It’s almost too apparent to compare current refusals-to-submit of the Bush-Cheney White House with the bad old days of Richard Nixon stonewalling similar inquiry. Both used ‘executive privilege’ as an excuse to ward off the evil minions who would do them dirt—dastardly organizations like the House of Representatives, the Senate and the courts.
Both stood in front of the cameras, fighting to sound logical in the face of confused, disconnected and garbled argument. Both had Cheney, Wolfowitz and Rumsfeld in their administrations; young zealots under Nixon and harnessed again as old experienced hands under Bush. Both had their arrogant positions denied in the courts and both sought to circumvent the courts in their last days of desperate decline. Both ultimately came up against Congress, as the founding fathers require, to be checked and balanced.
Impeachment, which is now on everyone’s table except Nancy Pelosi’s, has been brilliantly put into focus by John Nichols. John is the author of The Genius of Impeachment and recently the guest of Bill Moyers on PBS. Moyers devoted a full hour to the subject and Nichols makes the point that we have wrongly stated the case;
“Impeachment is not a constitutional crisis, impeachment is the cure for a constitutional crisis.”
Nixon resigned rather than face impeachment. Bush thinks he can ride it out and fully intends to do so. But this president has been wrong in virtually every judgment he has made over the course of his six and a half years in office.
The circle wasn’t properly closed on Nixon and that was a mistake that must not be made again. Congress felt the need to try him even after he resigned, but President Ford was perhaps too quick with a pardon and the point became moot. That necessary constitutional circle hasn’t even been drawn on Bush-Cheney.
Cheney says he isn’t liable to oversight because he’s not of the executive and not of the legislative, although he occupies an office in each and the Constitution has named his office as executive. Absurd on the face of it, but law is not law until and unless it is enforced.
Bush claims the Attorney General’s Office may not prosecute any purported crime that has its source within privileged discussion. Not surprisingly, all discussion of all issues falls under his definition of executive privilege and thus an entire two-term presidency is (in his view) exempt from oversight.
Naming every document ‘secret’ has also served to obstruct the courts when Bush has been challenged. Clinton (1995) classified 3.5 million documents secret, compared to a stunning 14.2 million by Bush in 2005 alone.

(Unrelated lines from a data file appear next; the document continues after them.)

(** Whatever is in the pipes, the three readers do the same: each takes one
    byte out of every pipe that is not empty and leaves the others alone,
    without ever reading from a pipe that would block; the count that stops the
    loop over [pfds] does not make it miss a pipe, the order in which [epoll]
    reports does not matter, and the [nfds] given to [select] is large enough. *)
Theorem readers_agree fds d evs : NoDup fds.*1 → epoll_answer fds d evs →
  let '(pfds, rv) := poll_answer fds d in
  let '(readset, maxfd) := select_set fds ∅ 0 in
  (∀ fd, fd ∈ fds.*1 → fd < maxfd + 1) ∧
  ∃ d', drained fds d d' ∧ poll_reads pfds 0 rv d = Ret d' ∧ epoll_reads evs d = Ret d' ∧
    select_reads fds (select_answer readset d) d = Ret d'.
Proof.
  intros Hnd Hev. cbn [poll_answer]. pose proof (select_set_spec fds ∅ 0) as Hsel. destruct (select_set fds ∅ 0) as [S m].
  simpl in Hsel. destruct Hsel as (HS & _ & Hmax). split; [done|].
  destruct (ready_reads fds d evs Hnd Hev) as (d' & E & Hd). destruct (ready_reads fds d (ready_fds fds d) Hnd) as (d2 & E2 & Hd2); [done|].
  assert (d2 = d') as -> by (apply map_eq; intros fd; by rewrite Hd, Hd2).
  exists d'. split; [done|]. split; [by rewrite <- E2, <- (poll_reads_ready d fds 0)|]. split; [done|].
  rewrite <- E2. apply select_reads_ready. intros fd Hfd. apply HS. by right.
Qed.

Lemma readers_agree_witness : ∃ d', epoll_reads [7; 3] {[3 := [97]; 5 := []; 7 := [98; 99]]} = Ret d' ∧
  poll_reads [(3, 1); (5, 0); (7, 1)] 0 2 {[3 := [97]; 5 := []; 7 := [98; 99]]} = Ret d'.
Proof.
  destruct (readers_agree [(3, 4); (5, 6); (7, 8)] {[3 := [97]; 5 := []; 7 := [98; 99]]} [7; 3]) as [_ (d' & _ & H1 & H2 & _)];
    [by apply (bool_decide_unpack _); vm_compute| |by exists d'].
  unfold epoll_answer. apply (bool_decide_unpack _). vm_compute. exact I.
Defined.

(** ** Arguments, and the child of select.c *)

Lemma arguments_positive arg : 0 < num_fds arg ∧ 0 < num_writers arg ∧ (select_fds arg = 3 ∨ select_fds arg = 5).
Proof.
  unfold num_fds, num_writers, select_fds. split_and!; [zcases; lia|zcases; lia|]. destruct arg as [v|]; [|by left].
  destruct (Z.eqb_spec v 3), (Z.eqb_spec v 5); simpl; auto.
Qed.

Lemma select_writes_spec n : ∀ i, (select_writes n i).*1 = seqZ i (Z.of_nat n) ∧ ∀ x, x ∈ select_writes n i → x.2 = 65 + x.1.
Proof.
  induction n as [|n IH]; intros i; [split; [done|by intros x ?%elem_of_nil]|]. destruct (IH (i + 1)) as [H1 H2]. cbn [select_writes]. split.
  - rewrite fmap_cons, H1, (seqZ_cons i) by lia. simpl. f_equal. f_equal; lia.
  - intros x [->|Hx]%elem_of_cons; [done|by apply H2].
Qed.

Lemma select_child_writes fds : NoDup fds.*1 → ∃ d,
  run_writes fds (select_writes (length fds) 0) (empty_pipes fds) = Ret d ∧
  ∀ i p, fds !! i = Some p → d !! p.1 = Some [65 + Z.of_nat i].
Proof.
  intros Hnd. destruct (select_writes_spec (length fds) 0) as [Hf Hs].
  destruct (run_writes_spec fds Hnd (select_writes (length fds) 0) (empty_pipes fds)) as (d & E & H1 & _).
  { rewrite Hf. apply NoDup_seqZ. }
  { intros i. rewrite Hf, elem_of_seqZ. lia. }
  exists d. split; [done|]. intros i p Hp. assert (Z.of_nat i ∈ (select_writes (length fds) 0).*1) as Hi.
  { rewrite Hf, elem_of_seqZ. apply lookup_lt_Some in Hp. lia. }
  apply list_elem_of_fmap in Hi as ([j c] & Hj & Hi). simpl in Hj. subst j. pose proof (Hs _ Hi) as Hc. simpl in Hc. subst c.
  rewrite (H1 _ _ p Hi); [|by rewrite Nat2Z.id]. by rewrite (empty_pipes_at fds i p Hnd Hp).
Qed.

Constitutional crisis is not only at the door, it’s scratching and howling to be recognized. Those who claim country has suffered too much are dead wrong—the country hasn’t suffered nearly enough to make it fully understand the depth and seriousness of crimes unpunished. Each and every illegal grab of yet more presidential power accrues to the next presidency. That president may well take a benign position, but the additional powers will have been cast in stone by precedent—unchallenged precedent. Death by a thousand small cuts.
Don't look to Congress for redress. Congress is (and has always been) feckless in time of need, dithering, fretting and sucking its thumb when bold action was called for. Not its fault. The storied halls of compromise and conceit, of deal-making and delay, of payola and pride were designed to be the modifier rather than the cure for every flamboyance. The House and Senate are two stomachs of the ruminating legislative cow, munching away within the green pastures of rabid right and liberal left.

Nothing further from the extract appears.